With rapid increase in population and economic growth, world energy consumption has increased by 56 percent, from 524 quadrillion Btu in 2010 to 820 quadrillion Btu in 2040 [1] . The population demands on energy consumption are satisfied by divergent renewable and non-renewable sources such as natural gas, solar, wind, biomass, petroleum, coal, electricity, nuclear and other sources [2] . Natural Gas is broadly used in commercial, domestic and industrial units, and vehicles [3] . With the increased demand for energy [4] [5] , energy companies must manage assets efficiently.
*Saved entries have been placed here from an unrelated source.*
(* ===== verification/FsError.v ===== *)
(** * The file system error (src/crates/core/src/fs/error.rs)

    One type for the VFS and every backend, with its conversion into the
    kernel's errno table. *)

From stdpp Require Import base decidable list.
From S2P Require Import Prelude Kerror.

Module FsError.

Inductive FsError :=
  | NotFound
  | Exists
  | NotDir
  | IsDir
  | Inval
  | NoSpace
  | Loop
  | NameTooLong
  | NotEmpty
  | Busy
  | Badf
  | NotSupp
  | Io
  | FileTooBig
  | NoMem
  | Again
  | Corrupt
  | NFile
  | Perm
  | SPipe
  | XDev
  | Acces
  | Stale
  | NxIo.

#[global] Instance FsError_eq_dec : EqDecision FsError.
Proof. solve_decision. Defined.

(** [impl From<FsError> for KError] *)
Definition to_kerror (e : FsError) : Kerror.KError :=
  match e with
  | NotFound | Stale => Kerror.NoEnt
  | Exists => Kerror.Exist
  | NotDir => Kerror.NotDir
  | IsDir => Kerror.IsDir
  | Inval => Kerror.Inval
  | NoSpace => Kerror.NoSpc
  | NFile => Kerror.NFile
  | FileTooBig => Kerror.FBig
  | Loop => Kerror.Loop
  | NameTooLong => Kerror.NameTooLong
  | NotEmpty => Kerror.NotEmpty
  | Busy => Kerror.Busy
  | Badf => Kerror.BadF
  | NotSupp => Kerror.OpNotSupp
  | Io | Corrupt => Kerror.Io
  | Perm => Kerror.Perm
  | SPipe => Kerror.SPipe
  | XDev => Kerror.XDev
  | Acces => Kerror.Acces
  | NxIo => Kerror.NxIo
  | NoMem => Kerror.NoMem
  | Again => Kerror.Again
  end.

End FsError.

(** ** Computations that fail with a file system error

    [outcome (A + FsError)] where nothing is mutated, [M S (A + FsError)] where
    state is: an error keeps the state reached. *)
Definition oebind {A B} (o : outcome (A + FsError.FsError)) (k : A → outcome (B + FsError.FsError)) :
    outcome (B + FsError.FsError) :=
  obind o (λ r, match r with inl a => k a | inr e => Ret (inr e) end).
Definition ebind {S A B} (m : M S (A + FsError.FsError)) (k : A → M S (B + FsError.FsError)) :
    M S (B + FsError.FsError) :=
  bind m (λ r, match r with inl a => k a | inr e => ret (inr e) end).
Definition ok {S A} (a : A) : M S (A + FsError.FsError) := ret (inl a).
Definition err {S A} (e : FsError.FsError) : M S (A + FsError.FsError) := ret (inr e).
(** [if b { return Err(e) }] *)
Definition bail_if {S} (b : bool) (e : FsError.FsError) : M S (unit + FsError.FsError) :=
  ret (if b then inr e else inl tt).

Notation "x <~? o ;; k" := (oebind o (λ x, k))
  (at level 20, o at level 99, k at level 200, right associativity) : kernel_scope.
Notation "x <-? m ;; k" := (ebind m (λ x, k))
  (at level 20, m at level 99, k at level 200, right associativity) : kernel_scope.
Notation "m ?;; k" := (ebind m (λ _, k))
  (at level 100, k at level 200, right associativity) : kernel_scope.

(** Weakest preconditions with a postcondition for each exit: [Q] for a value,
    [X] for an error.  Neither exit is a panic. *)
Definition ewp {S A} (m : M S (A + FsError.FsError)) (s : S) (Q : A → S → Prop) (X : FsError.FsError → S → Prop) : Prop :=
  wp m s (λ r s', match r with inl a => Q a s' | inr e => X e s' end).

Section ewp_rules.
Context {S : Type}.
Implicit Types (s : S) (X : FsError.FsError → S → Prop).

Lemma ewp_run {A} (m : M S (A + FsError.FsError)) s Q X :
  ewp m s Q X ↔ ∃ r s', m s = Ret (r, s') ∧ match r with inl a => Q a s' | inr e => X e s' end.
Proof. apply wp_run. Qed.
Lemma ewp_bind {A B} (m : M S (A + FsError.FsError)) (k : A → M S (B + FsError.FsError)) s Q X :
  ewp m s (λ a s', ewp (k a) s' Q X) X → ewp (ebind m k) s Q X.
Proof.
  intros H. apply wp_bind. eapply wp_mono; [exact H|]. cbn. intros [a|e] s'; [done|]. intros HX. by apply wp_ret.
Qed.
Lemma ewp_pbind {A B} (m : M S A) (k : A → M S (B + FsError.FsError)) s Q X :
  wp m s (λ a s', ewp (k a) s' Q X) → ewp (bind m k) s Q X.
Proof. apply wp_bind. Qed.
Lemma ewp_ok {A} (a : A) s Q X : Q a s → ewp (ok a) s Q X.
Proof. done. Qed.
Lemma ewp_err {A} e s (Q : A → S → Prop) X : X e s → ewp (err e) s Q X.
Proof. done. Qed.
Lemma ewp_ret {A} (r : A + FsError.FsError) s Q X :
  match r with inl a => Q a s | inr e => X e s end → ewp (ret r) s Q X.
Proof. done. Qed.
Lemma ewp_bail (b : bool) e s (Q : unit → S → Prop) X :
  (b = true → X e s) → (b = false → Q tt s) → ewp (bail_if b e) s Q X.
Proof. destruct b; intros; apply ewp_ret; auto. Qed.
Lemma ewp_lift {A} (o : outcome (A + FsError.FsError)) s Q X :
  owp o (λ r, match r with inl a => Q a s | inr e => X e s end) → ewp (lift o) s Q X.
Proof. intros H. unfold ewp. by apply wp_lift. Qed.
Lemma ewp_mono {A} (m : M S (A + FsError.FsError)) s (P Q : A → S → Prop) (Y X : FsError.FsError → S → Prop) :
  ewp m s P Y → (∀ a s', P a s' → Q a s') → (∀ e s', Y e s' → X e s') → ewp m s Q X.
Proof. intros H HQ HX. eapply wp_mono; [exact H|]. intros [a|e] s'; auto. Qed.
Lemma ewp_if {A} (b : bool) (m1 m2 : M S (A + FsError.FsError)) s Q X :
  (b = true → ewp m1 s Q X) → (b = false → ewp m2 s Q X) → ewp (if b then m1 else m2) s Q X.
Proof. destruct b; auto. Qed.
End ewp_rules.
Definition onvol {A} (m : M Vol A) : M (Vol * D) A :=
  λ s, r <~ m (fst s) ;; Ret (fst r, (snd r, snd s)).
Definition getv : M (Vol * D) Vol := gets fst.
Definition setbuf (buf : list Z) : M (Vol * D) unit := onvol (modify (λ v, set_iobuf v buf)).

(** [d.read_block(bno, &mut self.iobuf)?], [d.write_block(bno, &self.iobuf)?] and
    [d.flush()?] *)
Definition read_iobuf (bno : Z) : FM unit :=
  λ s, let '(r, buf, d) := read_block bno (v_iobuf (fst s)) (snd s) in Ret (r, (set_iobuf (fst s) buf, d)).
Definition write_buf (bno : Z) (buf : list Z) : FM unit :=
  λ s, let '(r, d) := write_block bno buf (snd s) in Ret (r, (fst s, d)).
Definition write_iobuf (bno : Z) : FM unit := λ s, write_buf bno (v_iobuf (fst s)) s.
Definition flush_disk : FM unit := λ s, let '(r, d) := flush (snd s) in Ret (r, (fst s, d)).

(** A loop whose body may return early with an error. *)
Fixpoint efor {S A} (l : list A) (f : A → M S (unit + Error)) : M S (unit + Error) :=
  match l with [] => ok tt | x :: l => f x ?;; efor l f end.

(** ** Counting the blocks a commit needs *)
Definition count_used_inodes (v : Vol) : Z := zlen (filter (λ r, i_used r = true) (v_inodes v)).

Definition inode_need (n : Z) : Z * Z :=
  if n =? 0 then (1, 0) else
  let leaves := div_ceil n INODE_PER_LEAF in
  (leaves, if 1 <? leaves then 1 else 0).

Definition dir_need (n : Z) : Z * Z :=
  if n =? 0 then (0, 0) else
  let leaves := div_ceil n DENT_PER_LEAF in
  (leaves, if 1 <? leaves then 1 else 0).

Definition is_dir (r : Inode) : bool := i_used r && (i_kind r =? KIND_DIR).

Definition dir_blocks (v : Vol) : Z :=
  fold_left (λ n r, if is_dir r then let '(l, t) := dir_need (dir_count v (i_ino r)) in n + (l + t) else n)
    (v_inodes v) 0.

(** ** Collecting and sorting *)

(** The indices of the elements that satisfy [p], into [out] from [n] on. *)
Fixpoint collect {A} (p : A → bool) (l : list A) (i : Z) (out : list Z) (n : Z) : outcome (list Z * Z) :=
  match l with
  | [] => Ret (out, n)
  | x :: l =>
      if p x then out <~ store out n i ;; collect p l (i + 1) out (n + 1)
      else collect p l (i + 1) out n
  end.

(** The inner loop of the insertion sort: [gt] compares two indices. *)
Fixpoint sift (gt : Z → Z → outcome bool) (b : nat) (out : list Z) : outcome (list Z) :=
  match b with
  | O => Ret out
  | S b' =>
      x <~ index out (Z.of_nat b') ;;
      y <~ index out (Z.of_nat b) ;;
      g <~ gt x y ;;
      if (g : bool) then
        out <~ store out (Z.of_nat b') y ;;
        out <~ store out (Z.of_nat b) x ;;
        sift gt b' out
      else Ret out
  end.
Definition insertion_sort (gt : Z → Z → outcome bool) (n : Z) (out : list Z) : outcome (list Z) :=
  ofor (range 1 n) (λ a out, sift gt (Z.to_nat a) out) out.

Definition collect_inodes (v : Vol) (out : list Z) : outcome (list Z * Z) :=
  r <~ collect i_used (v_inodes v) 0 out 0 ;;
  let '(out, n) := r in
  out <~ insertion_sort (λ x y,
           a <~ index (v_inodes v) x ;;
           b <~ index (v_inodes v) y ;;
           Ret (i_ino b <? i_ino a)) n out ;;
  Ret (out, n).

Definition collect_dents (v : Vol) (parent : Z) (out : list Z) : outcome (list Z * Z) :=
  r <~ collect (λ de, d_used de && (d_parent de =? parent)) (v_dents v) 0 out 0 ;;
  let '(out, n) := r in
  out <~ insertion_sort (λ x y,
           a <~ index (v_dents v) x ;;
           an <~ dent_name a ;;
           b <~ index (v_dents v) y ;;
           bn <~ dent_name b ;;
           Ret (name_gt an bn)) n out ;;
  Ret (out, n).

(** ** Allocating the new metadata *)

(** [new_meta] and [n_new], the blocks this commit has allocated. *)
Definition NewMeta : Type := list Z * Z.
(** [*new_meta.get_mut(n_new).ok_or(NoSpace)? = b; n_new += 1] *)
Definition push_new (nm : NewMeta) (b : Z) : NewMeta + Error :=
  match fst nm !! Z.to_nat (snd nm) with
  | None => inr NoSpace
  | Some _ => inl (<[Z.to_nat (snd nm) := b]> (fst nm), snd nm + 1)
  end.

Definition alloc_meta (nm : NewMeta) : VM (Z * NewMeta) :=
  b <-? alloc_block ;;
  nm <-? ret (push_new nm b) ;;
  ok (b, nm).

(** One new block per leaf, into [leaf] ([ileaf] or [dleaf]). *)
Fixpoint alloc_leaves (ks : list Z) (leaf : list Z) (nm : NewMeta) : VM (list Z * NewMeta) :=
  match ks with
  | [] => ok (leaf, nm)
  | k :: ks =>
      b <-? alloc_block ;;
      leaf <- lift (store leaf k b) ;;
      nm <-? ret (push_new nm b) ;;
      alloc_leaves ks leaf nm
  end.

(** The leaves and, past one, the internal node over them: leaves, root, table. *)
Definition alloc_tree (leaves ints : Z) (nm : NewMeta) : VM (list Z * Z * NewMeta) :=
  r <-? alloc_leaves (range 0 leaves) (replicate 8 0) nm ;;
  let '(leaf, nm) := r in
  if 0 <? ints then
    r <-? alloc_meta nm ;;
    let '(b, nm) := r in
    ok (leaf, b, nm)
  else
    b <- lift (index leaf 0) ;;
    ok (leaf, b, nm).

(** ** Directory trees *)
Definition put_dent (v : Vol) (dents : list Z) (start e : Z) (buf : list Z) : outcome (list Z) :=
  j <~ index dents (start + e) ;;
  de <~ index (v_dents v) j ;;
  let o := HDR + e * DENT_REC in
  buf <~ put32 buf o (d_ino de) ;;
  buf <~ store buf (o + 4) (d_kind de) ;;
  buf <~ store buf (o + 5) (d_nlen de) ;;
  copy_into buf (o + 6) (d_name de).

(** The leaf of [dents[start..end]]. *)
Definition dir_leaf_into (v : Vol) (dents : list Z) (start end_ next_gen ino : Z) (buf : list Z) : outcome (list Z) :=
  count <~ subc 64 end_ start ;;
  buf <~ meta_hdr buf META_DIR_LEAF 0 (wrap 16 count) next_gen ino ;;
  buf <~ ofor (range 0 (end_ - start)) (put_dent v dents start) buf ;;
  finish_meta buf.

Definition put_dir_key (v : Vol) (dents dleaf : list Z) (k : Z) (buf : list Z) : outcome (list Z) :=
  j <~ index dents (k * DENT_PER_LEAF) ;;
  de <~ index (v_dents v) j ;;
  let o := HDR + k * DENT_REC in
  b <~ index dleaf k ;;
  buf <~ put32 buf o b ;;
  buf <~ store buf (o + 4) (d_nlen de) ;;
  buf <~ store buf (o + 5) 0 ;;
  copy_into buf (o + 6) (d_name de).

Definition dir_int_into (v : Vol) (dents dleaf : list Z) (leaves next_gen ino : Z) (buf : list Z) : outcome (list Z) :=
  buf <~ meta_hdr buf META_DIR_INT 1 (wrap 16 leaves) next_gen ino ;;
  buf <~ ofor (range 0 leaves) (put_dir_key v dents dleaf) buf ;;
  finish_meta buf.

Definition write_dir_leaf (dents dleaf : list Z) (nd next_gen ino k : Z) : FM unit :=
  v <- getv ;;
  let start := k * DENT_PER_LEAF in
  let end_ := Z.min (start + DENT_PER_LEAF) nd in
  buf <- lift (dir_leaf_into v dents start end_ next_gen ino (v_iobuf v)) ;;
  setbuf buf ;;
  b <- lift (index dleaf k) ;;
  write_iobuf b.

(** The tree of the directory in slot [li]; its root goes into [dir_roots]. *)
Definition write_dir (next_gen li : Z) (dir_roots : list Z) (nm : NewMeta) : FM (list Z * NewMeta) :=
  v <- getv ;;
  r <- lift (index (v_inodes v) li) ;;
  if is_dir r then
    let ino := i_ino r in
    c <- lift (collect_dents v ino (replicate (Z.to_nat MAX_DENTS) 0)) ;;
    let '(dents, nd) := c in
    if nd =? 0 then
      dir_roots <- lift (store dir_roots li 0) ;;
      ok (dir_roots, nm)
    else
    let '(leaves, ints) := dir_need nd in
    t <-? onvol (alloc_tree leaves ints nm) ;;
    let '(dleaf, droot, nm) := t in
    efor (range 0 leaves) (write_dir_leaf dents dleaf nd next_gen ino) ?;;
    (if 0 <? ints then
       v <- getv ;;
       buf <- lift (dir_int_into v dents dleaf leaves next_gen ino (v_iobuf v)) ;;
       setbuf buf ;;
       write_iobuf droot
     else ok tt) ?;;
    dir_roots <- lift (store dir_roots li droot) ;;
    ok (dir_roots, nm)
  else ok (dir_roots, nm).

Fixpoint write_dirs (next_gen : Z) (lis : list Z) (dir_roots : list Z) (nm : NewMeta) : FM (list Z * NewMeta) :=
  match lis with
  | [] => ok (dir_roots, nm)
  | li :: lis =>
      r <-? write_dir next_gen li dir_roots nm ;;
      let '(dir_roots, nm) := r in
      write_dirs next_gen lis dir_roots nm
  end.

Definition with_dir_root (r : Inode) (root : Z) : Inode :=
  mkInode (i_used r) (i_ino r) (i_kind r) (i_flags r) (i_mode r) (i_nlink r) (i_uid r) (i_gid r) (i_size r)
    (i_atime r) (i_mtime r) (i_ctime r) root (i_n_ext r) (i_inline_len r) (i_extents r) (i_inline_data r).
Definition set_dir_roots (dir_roots : list Z) (v : Vol) : outcome Vol :=
  inodes <~ ofor (range 0 MAX_INODES) (λ ii inodes,
    r <~ index inodes ii ;;
    if is_dir r then root <~ index dir_roots ii ;; store inodes ii (with_dir_root r root) else Ret inodes)
    (v_inodes v) ;;
  Ret (set_inodes v inodes).

(** ** The inode tree *)
Definition put_inode_rec (v : Vol) (idx : list Z) (start e : Z) (buf : list Z) : outcome (list Z) :=
  j <~ index idx (start + e) ;;
  rec <~ index (v_inodes v) j ;;
  let o := HDR + e * INODE_REC in
  tail <~ sub buf o (zlen buf - o) ;;
  tail <~ pack_inode tail rec ;;
  copy_into buf o tail.

Definition inode_leaf_into (v : Vol) (idx : list Z) (ni li next_gen : Z) (buf : list Z) : outcome (list Z) :=
  let start := li * INODE_PER_LEAF in
  let end_ := Z.min (start + INODE_PER_LEAF) (Z.max ni 1) in
  count <~ (if ni =? 0 then Ret 0 else subc 64 end_ start) ;;
  buf <~ meta_hdr buf META_INODE_LEAF 0 (wrap 16 count) next_gen 0 ;;
  buf <~ (if 0 <? ni then ofor (range 0 (end_ - start)) (put_inode_rec v idx start) buf else Ret buf) ;;
  finish_meta buf.

Definition write_inode_leaf (idx ileaf : list Z) (ni next_gen li : Z) : FM unit :=
  v <- getv ;;
  buf <- lift (inode_leaf_into v idx ni li next_gen (v_iobuf v)) ;;
  setbuf buf ;;
  b <- lift (index ileaf li) ;;
  write_iobuf b.

Definition put_inode_key (v : Vol) (idx ileaf : list Z) (ni li : Z) (buf : list Z) : outcome (list Z) :=
  key <~ (if ni =? 0 then Ret ROOT_INO else
          j <~ index idx (li * INODE_PER_LEAF) ;; r <~ index (v_inodes v) j ;; Ret (i_ino r)) ;;
  let o := HDR + li * 8 in
  buf <~ put32 buf o key ;;
  b <~ index ileaf li ;;
  put32 buf (o + 4) b.

Definition inode_int_into (v : Vol) (idx ileaf : list Z) (ni ileaves next_gen : Z) (buf : list Z) : outcome (list Z) :=
  buf <~ meta_hdr buf META_INODE_INT 1 (wrap 16 ileaves) next_gen 0 ;;
  buf <~ ofor (range 0 ileaves) (put_inode_key v idx ileaf ni) buf ;;
  finish_meta buf.

(** ** The commit *)

(** Steps 1 to 3: every block of the new tree but the allocation map. *)
Definition write_tree (next_gen ileaves iints : Z) : FM (Z * Z * NewMeta) :=
  a <-? onvol (alloc_meta (replicate (Z.to_nat MAX_META) 0, 0)) ;;
  let '(alloc_bno, nm) := a in
  t <-? onvol (alloc_tree ileaves iints nm) ;;
  let '(ileaf, iroot, nm) := t in
  v <- getv ;;
  c <- lift (collect_inodes v (replicate (Z.to_nat MAX_INODES) 0)) ;;
  let '(idx, ni) := c in
  r <-? write_dirs next_gen (range 0 MAX_INODES) (replicate (Z.to_nat MAX_INODES) 0) nm ;;
  let '(dir_roots, nm) := r in
  v <- getv ;;
  v <- lift (set_dir_roots dir_roots v) ;;
  onvol (put v) ;;
  efor (range 0 ileaves) (write_inode_leaf idx ileaf ni next_gen) ?;;
  (if 0 <? iints then
     v <- getv ;;
     buf <- lift (inode_int_into v idx ileaf ni ileaves next_gen (v_iobuf v)) ;;
     setbuf buf ;;
     write_iobuf iroot
   else ok tt) ?;;
  ok (alloc_bno, iroot, nm).

(** Step 7, in memory. *)
Definition finish_commit (old_meta : list Z) (nm : NewMeta) (need : Z) : VM unit :=
  v <- get ;;
  dropped <- lift (sub (v_drop v) 0 (v_ndrop v)) ;;
  let '(bitmap, refc) := drop_refs (v_nblocks v) (old_meta ++ dropped) (v_bitmap v, v_refc v) in
  modify (λ v, set_nmeta (set_txn (set_ndrop (set_refc (set_bitmap v bitmap) refc) 0)
    (replicate (Z.to_nat (div_ceil MAX_BLOCKS 8)) 0)) 0) ;;
  assert (snd nm =? need) "assertion `left == right` failed" ;;
  new <- lift (sub (fst nm) 0 (snd nm)) ;;
  efor new mark_meta ?;;
  modify (λ v, set_dirty v false) ;;
  ok tt.

Definition commit : FM unit :=
  v <- getv ;;
  next_gen <-? ret (ok_or (checked_add 64 (v_generation v) 1) Corrupt) ;;
  let '(ileaves, iints) := inode_need (Z.max (count_used_inodes v) 1) in
  let need := 1 + ileaves + iints + dir_blocks v in
  bail_if (MAX_META <? need) NoSpace ?;;
  free <- lift (free_count v) ;;
  bail_if (free <? need) NoSpace ?;;
  old_meta <- lift (sub (v_meta v) 0 (v_nmeta v)) ;;
  t <-? write_tree next_gen ileaves iints ;;
  let '(alloc_bno, iroot, nm) := t in
  onvol (modify (λ v, set_alloc_root (set_inode_root (set_generation v next_gen) iroot) alloc_bno)) ;;
  onvol (alloc_into_iobuf old_meta) ?;;
  write_iobuf alloc_bno ?;;
  flush_disk ?;;
  let slot := next_gen mod 2 in
  onvol (super_into_iobuf slot) ?;;
  write_iobuf slot ?;;
  flush_disk ?;;
  onvol (finish_commit old_meta nm need).

Definition sync : FM unit :=
  v <- getv ;;
  if negb (v_dirty v) then flush_disk else commit.

(** One more reference to every block in use. *)
Definition ref_all (v : Vol) : outcome (list Z) :=
  ofor (range 0 (v_nblocks v)) (λ b refc,
    r <~ index refc b ;; if (0 <? r) && (r <? 255) then store refc b (r + 1) else Ret refc) (v_refc v).

Definition snapshot (name : list Z) : FM unit :=
  bail_if ((zlen name =? 0) || (16 <? zlen name)) Inval ?;;
  v <- getv ;;
  (if v_dirty v then sync else ok tt) ?;;
  v <- getv ;;
  i <-? ret (ok_or (position_from (λ s, negb (s_used s)) (v_snaps v) 0) NoSpace) ;;
  nm <- lift (copy_into (replicate 16 0) 0 name) ;;
  snaps <- lift (store (v_snaps v) i
    (mkSnap true nm (v_generation v) (v_inode_root v) (v_alloc_root v) (v_next_ino v))) ;;
  onvol (modify (λ v, set_snaps v snaps)) ;;
  refc <- lift (ref_all v) ;;
  onvol (modify (λ v, set_dirty (set_refc v refc) true)) ;;
  sync.

(** ** Mount *)
Definition load_inode (e : Z) : VM unit :=
  v <- get ;;
  let o := HDR + e * INODE_REC in
  tail <- lift (sub (v_iobuf v) o (zlen (v_iobuf v) - o)) ;;
  rec <-? lift (unpack_inode tail) ;;
  slot <-? ret (alloc_ino_slot v) ;;
  inodes <- lift (store (v_inodes v) slot rec) ;;
  modify (λ v, set_inodes v inodes) ;;
  ok tt.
Asset management is a systematic process of maintaining, upgrading, and operating physical assets cost-ef- fectively [6] . Valuable and cost effective realization of assets require an orderly approach which enables an organization to maximize its stature and starts delivering its strategic objectives through managing assets over the whole life cycle [7] . In other words, a working mechanism is required to be implemented in such a way to provide utilities with management capabilities for a healthy asset life cycle in order to meet the desired level of reliability at the lowest possible cost of ownership [8] .

Asset managers require rich and accurate datasets before they can hold their organizations accountable for smarter decisions [9] . However, geographic information system (GIS) managers require accurate geospatial data to decide whether to repair versus replace or maintain versus run-to-failure any specific asset or system in the network [10] . Mature asset management work allows investment plans to be addressed quickly in an effective and transparent way [11] . Asset management can offer more comprehensive purchasing decisions, operating schemes, and maintenance scheduling for improving the return on capital investment [12] .

GIS is beginning to deliver on its potential to support enterprise management and this platform is intended to present a spatially correct and graphical representation of the network, linked to associated databases of assets, attributes and customers [13] . GIS has emerged as a very powerful technology [14] because it allows users to integrate their data and methods in ways that support traditional forms of geographical analysis, such as map overlay analysis [15] . GIS helps to maintain asset knowledge which enables better use of available capacity such as size, pressure and inlet quantity of gas at stations making it possible to use existing pipeline infrastructure before embarking on an expensive new build [16] .

Natural gas is transported through transmission and distribution system [17] . Figure 1 shows gas distribution system, a typical gas distribution system consisting of assets such as supply main pipes, feeder main pipes, service pipes, valves, reducers and regulator devices to control and regulate gas flow, and furthermore, joints and fittings are required to join different pipes and meters to measure inlet and outlet of gas [18] .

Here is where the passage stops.